Monday, April 20, 2015

Movie Reaction: Unfriended

Past Movie Reactions

Formula: That One Episode of Modern Family * I Know What You Did Last Summer

Why I Saw It: This is in my horror sweet spot. Young, attractive people. Some sort of found footage gimmick. A blender. C'mon. You had me at blender.

Cast: As works best with most found footage movies, I didn't recognize anyone in the cast. Ok, I knew Renee Olstead from back in her Still Standing days but she's nearly unrecognizable (puberty will do that). The gimmick of the movie masks a lot of the acting. Any of the actors could be giving Oscar-worthy performances (they weren't) and it would've been hard to tell through the webcams. I think there's a girl from Teen Wolf (Shelley Hennig) who is the most likely draw here. She's essentially the lead (it's her computer we see) and she's fine throughout. Again, no one is going to impress you.

Plot: Six friends in high school get on a video chat one night. A year ago, that day, a classmate committed suicide after an embarrassing video of her was posted online. They have varying levels of involvement in what went down before her death. There's a mysterious person in the chat who they can't get rid of, signed into the account of the dead classmate. You've seen a horror movie before, so you know the rest. Ghosts. Revenge. Reveals. Death. The story assumes that just because the characters are on screen though that we're supposed to care about them. That's problematic. The movie doesn't give me a reason to care about any of the characters. It also fails to make them awful enough to root for their demise. They're just characters on the screen and I'm not even sure why the spirit of the dead girl [oops...spoiler alert?] is going after more than two or three of them.

Elephant in the Room: 80 minutes on a computer monitor? I'm going to use the word 'gimmick' a lot because that's what the movie is. A different way to look at it is it's an experiment. Whatever word you use for it, the goal was to tell a story through a computer screen. That's a tough thing to do and they do it as well as could be reasonably hoped. The main girl, Blaire (whose computer we're watching) moves between Facebook, video chats, web searches, and all that in a way that seems natural enough and drives the story. The main drawback is that the director relies too heavily on the same tricks. Specifically, the webcams cut out or lag at especially tense moments too much. A few times is fine, but it leans on that same trick every time it needs something to be scary. There's also the limitation of needing to follow everything on the screen. Unlike subtitles, there's things to read all over the screen and more than once, I missed some valuable information because they didn't keep it on the screen long enough to notice it. The gimmick of the movie is a hard one to pull off.
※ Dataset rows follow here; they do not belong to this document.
(* ===================================================================== *)
(** * The normal form of a processed text *)
(* ===================================================================== *)

(** X1. In both modes the result of [preprocess_text] has no whitespace at
    either end and no whitespace other than single spaces: stripping it or
    collapsing its whitespace again changes nothing. In the enhanced mode
    it holds none of the five minor punctuation marks and none of the
    ligatures, dashes, ellipsis and zero-width characters that the table
    of replacements rewrites, whatever [str.lower] does. *)
Theorem preprocess_text_normal_form lower cfg text :
  let processed := preprocess_text lower cfg text in
  strip processed = processed
  ∧ Re.sub_spaces processed = processed
  ∧ (enable_enhanced_preprocessing cfg = true →
     Forall (fun c => Re.is_minor_punct c = false ∧ is_single_key c = false)
            processed).
Proof.
  intros processed.
  assert (Hshape : ∃ t, processed = strip (Re.sub_spaces t)).
  { unfold processed.
    destruct (enable_enhanced_preprocessing cfg) eqn:Hmode.
    - rewrite (preprocess_text_enhanced _ _ Hmode). by eexists.
    - rewrite (preprocess_text_basic _ _ Hmode). by eexists. }
  destruct Hshape as [t Ht].
  split; [|split].
  - rewrite Ht. apply PreprocessFacts.strip_idempotent.
  - rewrite Ht. apply PreprocessFacts.sub_spaces_from_fixed.
    eapply PreprocessFacts.strip_spaced.
    apply PreprocessFacts.sub_spaces_from_spaced.
  - intros Hmode. unfold processed.
    rewrite (preprocess_text_enhanced _ _ Hmode).
    eapply Forall_impl.
    + apply (enhanced_clean lower (fun _ => True)).
      * intros x. apply Forall_forall. done.
      * done.
      * apply Forall_forall. intros on _. apply Forall_forall. done.
    + intros c (_ & Hkey & Hpunct). done.
Qed.

(* ===================================================================== *)
(** * The order of the units and the pages of a document *)
(* ===================================================================== *)

(** The pages of a document that starts at page [start], and their
    units. *)
Definition pages_from {A} (start : nat) (l : list A) : list (nat * A) :=
  zip (seq start (length l)) l.

Section UnitsOfPages.
Variable lower : str → str.
Variable cfg : Config.

Definition units_from (start : nat) (text_by_page : list str)
    : list content_unit :=
  flat_map (fun '(page_num, page_text) =>
              flat_map (unit_of lower cfg page_num)
                       (Re.split_blank_lines page_text))
           (pages_from start text_by_page).

(** A unit moved [k] pages further. *)
Definition on_later_page (k : nat) (u : content_unit) : content_unit :=
  (unit_text u, k + unit_page u, unit_original u).

Lemma units_from_cons start page_text text_by_page :
  units_from start (page_text :: text_by_page)
  = flat_map (unit_of lower cfg start) (Re.split_blank_lines page_text)
    ++ units_from (S start) text_by_page.
Proof. reflexivity. Qed.

Lemma extract_content_units_from text_by_page :
  extract_content_units lower cfg text_by_page = units_from 0 text_by_page.
Proof. apply extract_content_units_eq. Qed.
Movie Theater LVP (Least Valuable Patron): The guy who made comments to his girlfriend at normal volume throughout the movie? Yeah, you know all those people who started clearing their throats after you started talking? That wasn't an accident.

To Sum Things Up:
This needs to have one of two things: good writing or good direction. It either needs to be populated with characters that I'm invested in with a smart story or it needs to be told in a visual way that keeps me at the edge of my seat and scared (preferably more as the movie continues). Ideally, it would have both, but at least one is needed to bolster the other. This lacked either. It was at times fun and in the beginning, there's a real tension to it that had me wondering what kind of craziness I was about to see. The scares stopped being effective when they got lazy with the tricks and I never developed a reason to care about the characters. This movie fell short of being anything other than another disposable horror movie.